At the crossroad of developmental biology and tissue engineering, there is a group of scientists trying to delicately coax stem cells down a specific path. In the metaphoric sense, they are most interested in how the nature of their cells evolves over time.
But what if stem cells could teach us something about evolution itself? You know, the Darwin and finches kind?
One of the many unresolved puzzles in comparative neurobiology is why different species have brains of varying sizes/cortical neuron density. It is thought that these factors influence cognitive ability, but we don’t yet understand what determines these alternate anatomical fates.
This question is perhaps most interesting when comparing species that are relatively close on the phylogenetic tree. For example, why are human brains different from those of other primate species? Most of what we know about mammalian corticogenesis (the development of the cerebral cortex) comes from rodent models, which, as you can imagine, has many limitations.
To tackle this problem, Frederick Livesey’s group, at the University of Cambridge, has taken a stem cell-based approach, using species-specific pluripotent stem cells (PSCs) to compare corticogenesis of humans, chimpanzees, and macaques in vitro. These latter two primates have, respectively, <50% and 10% of the number of neurons as humans, and so one would expect a developmental explanation.
Dr. Livesey’s group used their previously established PSC cortical differentiation protocol to form organoids with diverse neural progenitor (stem) cells in specific spatial arrangements. They could then use fluorescently label specific clones of cells within the organoid to track the proliferative capacity of these cells over time.
A general theme with progenitor cell divisions is that they can divide symmetrically to produce two daughter progenitor cells, asymmetrically to produce one progenitor cell and one mature cell (non-proliferating), or terminally to produce two mature cells. In the context of cortical development, the mature cells are neurons.

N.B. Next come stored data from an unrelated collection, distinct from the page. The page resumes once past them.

Lemma dones_no_data dones : Forall is_done dones → List.filter is_data dones = [].
Proof.
  induction 1 as [|[k a] l Hx _ IH]; [done|]. unfold is_done in Hx. cbn [snd] in Hx. subst a. exact IH.
Qed.

Lemma receive_all sent arrived s inbox pre rest n :
  manifest_for → honest conns stripe (Items man) base sent → base_ok → interleaves sent arrived →
  loop_inv arrived s inbox pre rest → (length rest < n)%nat →
  receive_until_done n s inbox =
    (((fun x => event_of (snd x)) <$> List.filter is_data rest) ++ [EventDone], true).
Proof.
  intros Hm Hh Hb Hi. revert s inbox pre rest. induction n as [|n IH]; intros s inbox pre rest Hl Hn; [lia|].
  cbn [receive_until_done]. unfold ReceiveEvent.
  assert (Hlen : (length rest < receive_fuel s inbox)%nat).
  { pose proof (Forall2_length _ _ _ (li_rest _ _ _ _ _ Hl)) as Hlen. rewrite length_app in Hlen. unfold receive_fuel. lia. }
  destruct (split_first_data rest) as [Hd|(dones & k & a & rest' & -> & Hd & Ha)].
  - destruct (loop_done sent arrived Hm Hh Hb Hi (receive_fuel s inbox) s inbox pre rest Hl ltac:(lia) Hd) as (s' & i' & ->).
    by rewrite dones_no_data.
  - rewrite length_app in Hlen, Hn. cbn [length] in *.
    destruct (loop_data sent arrived Hm Hh Hb Hi dones (receive_fuel s inbox) s inbox pre k a rest' Hl ltac:(lia) Hd Ha)
      as (s' & i' & -> & Hl').
    rewrite List.filter_app, dones_no_data by done. cbn [app List.filter].
    assert (Hdat : is_data (k, a) = true) by (by destruct a). rewrite Hdat. cbn [fmap list_fmap app].
    rewrite (IH s' i' _ rest' Hl') by lia. by destruct a.
Qed.
End receive.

Based on their studies, human progenitor cells were found to maintain symmetric division for longer, whereas macaque cells transitioned to forming neurons sooner. Thus, while macaque corticogenesis leads to mature neurons at an earlier time point, because the original pool of progenitor cells did not have the opportunity to expand as long, the total number of neurons ends up being much smaller.
Curiously, when human progenitor cells were transferred to macaque organoids and vice versa, the clones maintained their species-specific proliferation pattern. This indicates that the time frame for cell proliferation is something intrinsic to the cell rather than a result of interactions with neighboring cells.
The main conclusion from the paper is that there is a cell-intrinsic, primate-specific difference in cortical progenitor proliferation, which may partially explain differences in brain size.
A more personal takeaway, however, is a reminder to not limit one’s imagination to trending applications in the stem cell and tissue-engineering fields. Amongst a plethora of studies aimed at using engineered tissues as reparative therapies or disease models, this evolutionary application could be seen as a revolutionary idea.